John D. Woodward, Jr.

Professor of the Practice of International Relations

John D. Woodward, Jr. is a former Central Intelligence Agency (CIA) officer. During his twenty-one-year CIA career, John served as an operations officer in the Clandestine Service and as a technical intelligence officer in the Directorate of Science and Technology, with his assignments including operational and leadership roles in Washington D.C., East Asia, Africa, South Asia, and the Middle East.

From 2000 to 2006, John worked at the RAND Corporation, a federally funded research and development center, as a senior policy analyst (2000-2003) and the Associate Director of RAND’s Intelligence Policy Center (2005-2006), where he helped oversee, manage, and develop RAND’s work for the national security community.

From 2003 to 2005, John served as the Director of the U.S. Department of Defense Biometrics Management Office, where he received the Army’s third-highest civilian award for his work using biometric technologies to identify national security threats. Prior to that, he practiced law, worked as a law clerk for a federal district court judge, and served as a U.S. Army officer commissioned in the Corps of Engineers.
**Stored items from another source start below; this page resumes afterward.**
(** The reservations inside a scope: the owned ones are requested, the others held
    as declared. *)
Definition request_one entry (st : OverlayStore B * list (TxHash * SubstateKey * Z)) (p : SubstateKey * Z) :
    OverlayStore B * list (TxHash * SubstateKey * Z) :=
  let '(o, requests) := st in let '(key, amt) := p in
  if negb (covers (bt_judges entry) (owner key)) then (o, requests)
  else if covers (bt_applies entry) (owner key) then (o, requests ++ [(bt_tx entry, key, amt)])
  else (hold_unjudged o key (bt_tx entry) amt, requests).
Definition request_all (sound : list TxEntry) (o : OverlayStore B) : OverlayStore B * list (TxHash * SubstateKey * Z) :=
  foldl (λ st entry, foldl (request_one entry) st (declared_reservations (dc_set (bt_declaration entry)))) (o, []) sound.
Definition refused_reservation (verdicts : gmap (TxHash * SubstateKey) Feasibility) entry : option (SubstateKey * Z) :=
  head (List.filter (λ p, match verdicts !! (bt_tx entry, p.1) with Some v => negb (is_feasible v) | None => false end)
    (declared_reservations (dc_set (bt_declaration entry)))).
Fixpoint sort_runnable (verdicts : gmap (TxHash * SubstateKey) Feasibility) (sound : list TxEntry) (receipts : gmap TxHash Receipt) :
    gmap TxHash Receipt * list TxEntry :=
  match sound with
  | [] => (receipts, [])
  | entry :: sound =>
      match refused_reservation verdicts entry with
      | Some (key, amt) => sort_runnable verdicts sound (<[bt_tx entry := abort_receipt (Outcome.Infeasible key amt) []]> receipts)
      | None => let '(receipts, runnable) := sort_runnable verdicts sound receipts in (receipts, entry :: runnable)
      end
  end.
(** Every group has run before the first answer is read, so a panic anywhere comes
    before any error. *)
Definition is_panic {X} (r : result (Stop Package) X) : bool := match r with Err Panicked => true | _ => false end.
Fixpoint gather_receipts (executed : list (result (Stop Package) (list (TxHash * Receipt)))) (receipts : gmap TxHash Receipt) :
    result (Stop Package) (gmap TxHash Receipt) :=
  match executed with
  | [] => Ok receipts
  | group :: executed => rs ← group; gather_receipts executed (foldl (λ m p, <[p.1 := p.2]> m) receipts rs)
  end.

Record BatchOutcome := { bo_receipts : gmap TxHash Receipt; bo_store : OverlayStore B }.
Definition execute_batch (b : B) (batch : list TxEntry) : result (Stop Package) BatchOutcome :=
  _ ← map_err Refused (screen_batch batch);
  let ordered := merge_sort tx_le batch in
  let judged := overlay_new b in
  let '(receipts, sound) := screen_reserve_targets judged ordered ∅ in
  let '(judged, requests) := request_all sound judged in
  let '(judged, verdicts) := judge_and_hold judged requests in
  verdicts ← map_err (λ e, Refused (BatchErr.Apply e)) verdicts;
  let '(receipts, runnable) := sort_runnable verdicts sound receipts in
  let judged := merge_active (clear_log judged) in
  if has_layered_cells judged then Err Panicked else
  let groups := conflict_groups ((λ e, dc_set (bt_declaration e)) <$> runnable) in
  let executed := (λ group, run_group judged runnable group) <$> groups in
  if existsb is_panic executed then Err Panicked else
  receipts ← gather_receipts executed receipts;
  applied ← apply_receipts judged batch groups runnable receipts;
  Ok {| bo_receipts := applied.2; bo_store := merge_active applied.1 |}.
End executor.

(** ** The conflict relation, twice *)

Lemma effects_conflict_spec a b : effects_conflict a b = conflicts a b.
Proof.
  assert (Hk : ∀ k k', class_conflicts_with (conflict_class k) (conflict_class k') = negb (compatible k k')) by (by intros [] []).
  unfold effects_conflict, conflicts. rewrite Hk. destruct (compatible _ _); cbn; [by rewrite andb_false_r|]. rewrite andb_true_r.
  destruct (target a) as [k|o c x|o c lo hi cap], (target b) as [k'|o' c' x'|o' c' lo' hi' cap']; try done; cbn;
    (destruct (decide ((o, c) ≠ (o', c'))) as [Hne|Heq%dec_stable];
     [symmetry; apply not_true_iff_false; rewrite !andb_true_iff, !bool_decide_eq_true; intuition congruence
     |injection Heq as <- <-; apply eq_true_iff_eq; repeat destruct (decide (_ ≤ _));
      rewrite ?andb_true_iff, ?bool_decide_eq_true; intuition (congruence || lia)]).
Qed.

(** ** What one application touches *)

Section applying.
Context {B : Type} `{Baseline B} {Call Env Package : Type}.
Abbreviation TxEntry := (BatchTx Call Env).
Implicit Types (o : OverlayStore B).

(** Only the active layer, and of the holds only those of some transactions. *)
Record touches (T : TxHash → Prop) o o' : Prop := {
  tc_base : base o' = base o;
  tc_committed : committed o' = committed o;
  tc_held : ∀ k u, ¬ T u → l_held (active o') !! k ≫= (.!! u) = l_held (active o) !! k ≫= (.!! u);
}.
#[export] Instance touches_refl T : Reflexive (touches T).
Proof. intros o. by split. Qed.
#[export] Instance touches_trans T : Transitive (touches T).
Proof. intros o1 o2 o3 [A1 A2 A3] [B1 B2 B3]. split; [congruence..|]. intros k u Hu. by rewrite B3, A3. Qed.
Lemma touches_same T o o' : base o' = base o → committed o' = committed o → l_held (active o') = l_held (active o) → touches T o o'.
Proof. intros E1 E2 E3. split; [done..|]. by rewrite E3. Qed.
Lemma touches_mono (T T' : TxHash → Prop) o o' : (∀ u, T u → T' u) → touches T o o' → touches T' o o'.
Proof. intros HT [E1 E2 E3]. split; [done..|]. intros k u Hu. apply E3. auto. Qed.
Lemma touches_hold t o k x : touches (eq t) o (set_hold o k t x).
Proof.
  split; [done..|]. intros k' u Hu. cbn. rewrite !bind_lookup_default, nested_lookup.
  destruct (decide (k = k')) as [<-|]; [|done]. by rewrite lookup_insert_ne.
Qed.
Lemma touches_elsewhere T o o' k u : touches T o o' → ¬ T u → held_reservation o' k u = held_reservation o k u.
Proof. intros [E1 E2 E3] Hu. cbn. unfold overlay_held_reservation. by rewrite E1, E2, E3. Qed.
#[local] Hint Resolve touches_refl touches_hold touches_same : core.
From 2006 to 2015, John taught graduate courses on national security issues as an adjunct professor at the Elliott School of International Affairs at George Washington University. Through his years of government service, public policy work, and university teaching, John has gained extensive experience related to intelligence, counterterrorism, and technology policy issues. He has testified before Congress on four occasions, the Commission on Online Child Protection, and the Virginia State Crime Commission.

His publications include Biometrics: Identity Assurance in the Information Age, (McGraw-Hill, 2003), Army Biometric Applications: Identifying and Addressing Sociocultural Concerns (RAND, 2001) and his many articles have appeared in various journals and newspapers, including the Wall Street Journal, Washington Post, Boston Globe, Proceedings of the Institute of Electrical and Electronics Engineers, Legal Times, Studies in Intelligence, The Intelligencer, and the University of Pittsburgh Law Review.

Woodward is an active member of the Virginia State Bar and serves as an instructor for the Virginia Mountain Valley Lawyers’ Alliance, which provides free and low-cost legal education. He is a licensed emergency medical technician (EMT).

Professor Woodward‘s primary areas of expertise include intelligence, counterterrorism, national security, homeland security, East Asia, and biometrics. He is also a core faculty member of Boston University’s Center for Emerging and Infectious Diseases (CEID). Appointed by the Massachusetts Speaker of the House, he served as a voting member of the Special Commission on Facial Recognition from 2021 to 2022.